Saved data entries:
(** The loop asks the candidates in order up to the first usable reply. *)
Lemma embedding_loop_run models s :
  ∃ out,
    embedding_loop E ollama_host text models s
    = match list_find is_Some
              (candidate_replies E ollama_host text (length s.(requests)) models)
      with
      | Some (i, o) =>
          (from_option Ok (Raise all_failed) o,
           set_stdout out
             (set_requests
                (s.(requests)
                 ++ ((λ m, embedding_request ollama_host m text)
                       <$> take (S i) models)) s))
      | None =>
          (Raise all_failed,
           set_stdout out
             (set_requests
                (s.(requests)
                 ++ ((λ m, embedding_request ollama_host m text) <$> models)) s))
      end.
Proof.
  revert s. induction models as [|model models IH]; intros s.
  { exists s.(stdout). destruct s. cbn. by rewrite app_nil_r. }
  rewrite candidate_replies_cons. cbn [embedding_loop list_find].
  unfold bind at 1.
  destruct (try_model_run model s) as [out1 ->].
  destruct (usable_embedding _) as [v|] eqn:Hv.
  { rewrite decide_True by eauto. exists out1. reflexivity. }
  rewrite decide_False by (intros [? ?]; done).
  destruct (IH (set_stdout out1
                  (set_requests
                     (requests s ++ [embedding_request ollama_host model text]) s)))
    as [out2 ->].
  exists out2. destruct s as [cs qc rs uc out0]. cbn.
  rewrite length_app, Nat.add_1_r. cbn.
  destruct (list_find _ _) as [[i o]|]; cbn;
    unfold set_stdout, set_requests; cbn; by rewrite <- app_assoc.
Qed.

(** Either some candidate has a usable reply, and the loop returns the
    embedding of the first such one after asking it and those before it;
    or none has, and the loop raises the 500 after asking them all. *)
Lemma embedding_loop_first_usable models s :
  let reply i m :=
    usable_embedding
      (ollama E (length s.(requests) + i) (embedding_request ollama_host m text)) in
  let sent k out :=
    set_stdout out
      (set_requests
         (s.(requests)
          ++ ((λ m, embedding_request ollama_host m text) <$> take k models)) s) in
  (∃ i m v out,
      models !! i = Some m ∧ reply i m = Some v
      ∧ (∀ j m', (j < i)%nat → models !! j = Some m' → reply j m' = None)
      ∧ embedding_loop E ollama_host text models s = (Ok v, sent (S i) out))
  ∨ ((∀ i m, models !! i = Some m → reply i m = None)
     ∧ ∃ out, embedding_loop E ollama_host text models s
              = (Raise all_failed, sent (length models) out)).
Proof.
  intros reply sent.
  destruct (embedding_loop_run models s) as [out Hrun].
  destruct (list_find _ _) as [[i o]|] eqn:Hfind.
  - apply list_find_Some in Hfind as (Hi & [v ->] & Hbefore).
    rewrite candidate_replies_lookup in Hi.
    destruct (models !! i) as [m|] eqn:Hm; [|done].
    injection Hi as Hi.
    left. exists i, m, v, out. split_and!; [done..| |done].
    intros j m' Hj Hm'.
    specialize (Hbefore j (reply j m')).
    rewrite candidate_replies_lookup, Hm' in Hbefore.
    specialize (Hbefore eq_refl Hj).
    destruct (reply j m'); [|done]. destruct Hbefore; eauto.
  - right. split.
    + intros i m Hm.
      apply list_find_None in Hfind as Hall.
      rewrite Forall_lookup in Hall.
      specialize (Hall i (reply i m)).
      rewrite candidate_replies_lookup, Hm in Hall.
      specialize (Hall eq_refl).
      destruct (reply i m); [|done]. destruct Hall; eauto.
    + exists out. unfold sent. by rewrite firstn_all.
Qed.
End EmbeddingClient.

(** The two ways [get_embedding] can end. *)
Lemma get_embedding_cases (E : Env) (text : string) (s : State) :
  let ollama_host := os_environ_get E "OLLAMA_HOST" "localhost" in
  let request m :=
    mkRequest ("http://" +:+ ollama_host +:+ ":11434/api/embeddings") 30 m text in
  let reply i m := usable_embedding (ollama E (length s.(requests) + i) (request m)) in
  let sent k out :=
    set_stdout out
      (set_requests (s.(requests) ++ (request <$> take k models_to_try)) s) in
  (∃ i m v out,
      models_to_try !! i = Some m ∧ reply i m = Some v
      ∧ (∀ j m', (j < i)%nat → models_to_try !! j = Some m' → reply j m' = None)
      ∧ get_embedding E text s = (Ok v, sent (S i) out))
  ∨ ((∀ i m, models_to_try !! i = Some m → reply i m = None)
     ∧ ∃ out, get_embedding E text s
              = (Raise all_failed, sent (length models_to_try) out)).
Proof.
  exact (embedding_loop_first_usable E (os_environ_get E "OLLAMA_HOST" "localhost")
           text models_to_try s).
Qed.

(** [get_embedding] leaves the store and the UUID generator alone. *)
Lemma get_embedding_frame (E : Env) (text : string) (s s' : State) r :
  get_embedding E text s = (r, s') →
  s'.(collections) = s.(collections)
  ∧ s'.(qdrant_calls) = s.(qdrant_calls)
  ∧ s'.(uuid_calls) = s.(uuid_calls).
Proof.
  intros Hrun.
  destruct (get_embedding_cases E text s)
    as [(i & m & v & out & _ & _ & _ & Hok)|[_ [out Hko]]];
    [rewrite Hok in Hrun|rewrite Hko in Hrun];
    injection Hrun as _ <-; by destruct s.
Qed.

(** C4: [get_embedding] asks the candidate models in the order of
    [models_to_try], each with one request whose timeout is 30.  It returns
    the embedding of the first candidate whose reply has status 200 and an
    embedding that is not null, after skipping those before it (status other
    than 200, null or missing embedding, exception of the transport or of
    the decoding).  It raises the [HTTPException] with status 500 and the
    detail [Failed to generate embedding with any available model] if and
    only if every candidate fails, and raises nothing else. *)
Theorem get_embedding_first_usable (E : Env) (text : string) (s : State) :
  let ollama_host := os_environ_get E "OLLAMA_HOST" "localhost" in
  let request m :=
    mkRequest ("http://" +:+ ollama_host +:+ ":11434/api/embeddings") 30 m text in
  let reply i m := usable_embedding (ollama E (length s.(requests) + i) (request m)) in
  let sent k out :=
    set_stdout out
      (set_requests (s.(requests) ++ (request <$> take k models_to_try)) s) in
  let every_candidate_fails :=
    ∀ i m, models_to_try !! i = Some m → reply i m = None in
  ((∃ i m v out,
       models_to_try !! i = Some m ∧ reply i m = Some v
       ∧ (∀ j m', (j < i)%nat → models_to_try !! j = Some m' → reply j m' = None)
       ∧ get_embedding E text s = (Ok v, sent (S i) out))
   ∨ (every_candidate_fails
      ∧ ∃ out, get_embedding E text s
               = (Raise (HTTPException 500
                           "Failed to generate embedding with any available model"),
                  sent (length models_to_try) out)))
  ∧ ((∃ e s', get_embedding E text s = (Raise e, s')) ↔ every_candidate_fails)
  ∧ (∀ e s', get_embedding E text s = (Raise e, s')
             → e = HTTPException 500
                     "Failed to generate embedding with any available model").
Proof.
  intros ollama_host request reply sent every_candidate_fails.
  pose proof (get_embedding_cases E text s) as Hloop. cbv zeta in Hloop.
  split; [exact Hloop|].
  destruct Hloop as [(i & m & v & out & Hm & Hv & _ & Hrun)|[Hall [out Hrun]]].
  - split; [split|].
    + intros (e & s' & He). rewrite Hrun in He. discriminate.
    + intros Hall. specialize (Hall i m Hm).
      enough (Some v = None) by discriminate. rewrite <- Hv. exact Hall.
    + intros e s' He. rewrite Hrun in He. discriminate.
  - split; [split|].
    + intros _. exact Hall.
    + intros _. eauto.
    + intros e s' He. rewrite Hrun in He. by injection He as <- _.
Qed.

Instructions to follow: Each line above should be reproduced exactly, with nothing omitted.

Task output:
(** The loop asks the candidates in order up to the first usable reply. *)
Lemma embedding_loop_run models s :
  ∃ out,
    embedding_loop E ollama_host text models s
    = match list_find is_Some
              (candidate_replies E ollama_host text (length s.(requests)) models)
      with
      | Some (i, o) =>
          (from_option Ok (Raise all_failed) o,
           set_stdout out
             (set_requests
                (s.(requests)
                 ++ ((λ m, embedding_request ollama_host m text)
                       <$> take (S i) models)) s))
      | None =>
          (Raise all_failed,
           set_stdout out
             (set_requests
                (s.(requests)
                 ++ ((λ m, embedding_request ollama_host m text) <$> models)) s))
      end.
Proof.
  revert s. induction models as [|model models IH]; intros s.
  { exists s.(stdout). destruct s. cbn. by rewrite app_nil_r. }
  rewrite candidate_replies_cons. cbn [embedding_loop list_find].
  unfold bind at 1.
  destruct (try_model_run model s) as [out1 ->].
  destruct (usable_embedding _) as [v|] eqn:Hv.
  { rewrite decide_True by eauto. exists out1. reflexivity. }
  rewrite decide_False by (intros [? ?]; done).
  destruct (IH (set_stdout out1
                  (set_requests
                     (requests s ++ [embedding_request ollama_host model text]) s)))
    as [out2 ->].
  exists out2. destruct s as [cs qc rs uc out0]. cbn.
  rewrite length_app, Nat.add_1_r. cbn.
  destruct (list_find _ _) as [[i o]|]; cbn;
    unfold set_stdout, set_requests; cbn; by rewrite <- app_assoc.
Qed.

(** Either some candidate has a usable reply, and the loop returns the
    embedding of the first such one after asking it and those before it;
    or none has, and the loop raises the 500 after asking them all. *)
Lemma embedding_loop_first_usable models s :
  let reply i m :=
    usable_embedding
      (ollama E (length s.(requests) + i) (embedding_request ollama_host m text)) in
  let sent k out :=
    set_stdout out
      (set_requests
         (s.(requests)
          ++ ((λ m, embedding_request ollama_host m text) <$> take k models)) s) in
  (∃ i m v out,
      models !! i = Some m ∧ reply i m = Some v
      ∧ (∀ j m', (j < i)%nat → models !! j = Some m' → reply j m' = None)
      ∧ embedding_loop E ollama_host text models s = (Ok v, sent (S i) out))
  ∨ ((∀ i m, models !! i = Some m → reply i m = None)
     ∧ ∃ out, embedding_loop E ollama_host text models s
              = (Raise all_failed, sent (length models) out)).
Proof.
  intros reply sent.
  destruct (embedding_loop_run models s) as [out Hrun].
  destruct (list_find _ _) as [[i o]|] eqn:Hfind.
  - apply list_find_Some in Hfind as (Hi & [v ->] & Hbefore).
    rewrite candidate_replies_lookup in Hi.
    destruct (models !! i) as [m|] eqn:Hm; [|done].
    injection Hi as Hi.
    left. exists i, m, v, out. split_and!; [done..| |done].
    intros j m' Hj Hm'.
    specialize (Hbefore j (reply j m')).
    rewrite candidate_replies_lookup, Hm' in Hbefore.
    specialize (Hbefore eq_refl Hj).
    destruct (reply j m'); [|done]. destruct Hbefore; eauto.
  - right. split.
    + intros i m Hm.
      apply list_find_None in Hfind as Hall.
      rewrite Forall_lookup in Hall.
      specialize (Hall i (reply i m)).
      rewrite candidate_replies_lookup, Hm in Hall.
      specialize (Hall eq_refl).
      destruct (reply i m); [|done]. destruct Hall; eauto.
    + exists out. unfold sent. by rewrite firstn_all.
Qed.
End EmbeddingClient.

(** The two ways [get_embedding] can end. *)
Lemma get_embedding_cases (E : Env) (text : string) (s : State) :
  let ollama_host := os_environ_get E "OLLAMA_HOST" "localhost" in
  let request m :=
    mkRequest ("http://" +:+ ollama_host +:+ ":11434/api/embeddings") 30 m text in
  let reply i m := usable_embedding (ollama E (length s.(requests) + i) (request m)) in
  let sent k out :=
    set_stdout out
      (set_requests (s.(requests) ++ (request <$> take k models_to_try)) s) in
  (∃ i m v out,
      models_to_try !! i = Some m ∧ reply i m = Some v
      ∧ (∀ j m', (j < i)%nat → models_to_try !! j = Some m' → reply j m' = None)
      ∧ get_embedding E text s = (Ok v, sent (S i) out))
  ∨ ((∀ i m, models_to_try !! i = Some m → reply i m = None)
     ∧ ∃ out, get_embedding E text s
              = (Raise all_failed, sent (length models_to_try) out)).
Proof.
  exact (embedding_loop_first_usable E (os_environ_get E "OLLAMA_HOST" "localhost")
           text models_to_try s).
Qed.

(** [get_embedding] leaves the store and the UUID generator alone. *)
Lemma get_embedding_frame (E : Env) (text : string) (s s' : State) r :
  get_embedding E text s = (r, s') →
  s'.(collections) = s.(collections)
  ∧ s'.(qdrant_calls) = s.(qdrant_calls)
  ∧ s'.(uuid_calls) = s.(uuid_calls).
Proof.
  intros Hrun.
  destruct (get_embedding_cases E text s)
    as [(i & m & v & out & _ & _ & _ & Hok)|[_ [out Hko]]];
    [rewrite Hok in Hrun|rewrite Hko in Hrun];
    injection Hrun as _ <-; by destruct s.
Qed.

(** C4: [get_embedding] asks the candidate models in the order of
    [models_to_try], each with one request whose timeout is 30.  It returns
    the embedding of the first candidate whose reply has status 200 and an
    embedding that is not null, after skipping those before it (status other
    than 200, null or missing embedding, exception of the transport or of
    the decoding).  It raises the [HTTPException] with status 500 and the
    detail [Failed to generate embedding with any available model] if and
    only if every candidate fails, and raises nothing else. *)
Theorem get_embedding_first_usable (E : Env) (text : string) (s : State) :
  let ollama_host := os_environ_get E "OLLAMA_HOST" "localhost" in
  let request m :=
    mkRequest ("http://" +:+ ollama_host +:+ ":11434/api/embeddings") 30 m text in
  let reply i m := usable_embedding (ollama E (length s.(requests) + i) (request m)) in
  let sent k out :=
    set_stdout out
      (set_requests (s.(requests) ++ (request <$> take k models_to_try)) s) in
  let every_candidate_fails :=
    ∀ i m, models_to_try !! i = Some m → reply i m = None in
  ((∃ i m v out,
       models_to_try !! i = Some m ∧ reply i m = Some v
       ∧ (∀ j m', (j < i)%nat → models_to_try !! j = Some m' → reply j m' = None)
       ∧ get_embedding E text s = (Ok v, sent (S i) out))
   ∨ (every_candidate_fails
      ∧ ∃ out, get_embedding E text s
               = (Raise (HTTPException 500
                           "Failed to generate embedding with any available model"),
                  sent (length models_to_try) out)))
  ∧ ((∃ e s', get_embedding E text s = (Raise e, s')) ↔ every_candidate_fails)
  ∧ (∀ e s', get_embedding E text s = (Raise e, s')
             → e = HTTPException 500
                     "Failed to generate embedding with any available model").
Proof.
  intros ollama_host request reply sent every_candidate_fails.
  pose proof (get_embedding_cases E text s) as Hloop. cbv zeta in Hloop.
  split; [exact Hloop|].
  destruct Hloop as [(i & m & v & out & Hm & Hv & _ & Hrun)|[Hall [out Hrun]]].
  - split; [split|].
    + intros (e & s' & He). rewrite Hrun in He. discriminate.
    + intros Hall. specialize (Hall i m Hm).
      enough (Some v = None) by discriminate. rewrite <- Hv. exact Hall.
    + intros e s' He. rewrite Hrun in He. discriminate.
  - split; [split|].
    + intros _. exact Hall.
    + intros _. eauto.
    + intros e s' He. rewrite Hrun in He. by injection He as <- _.
Qed.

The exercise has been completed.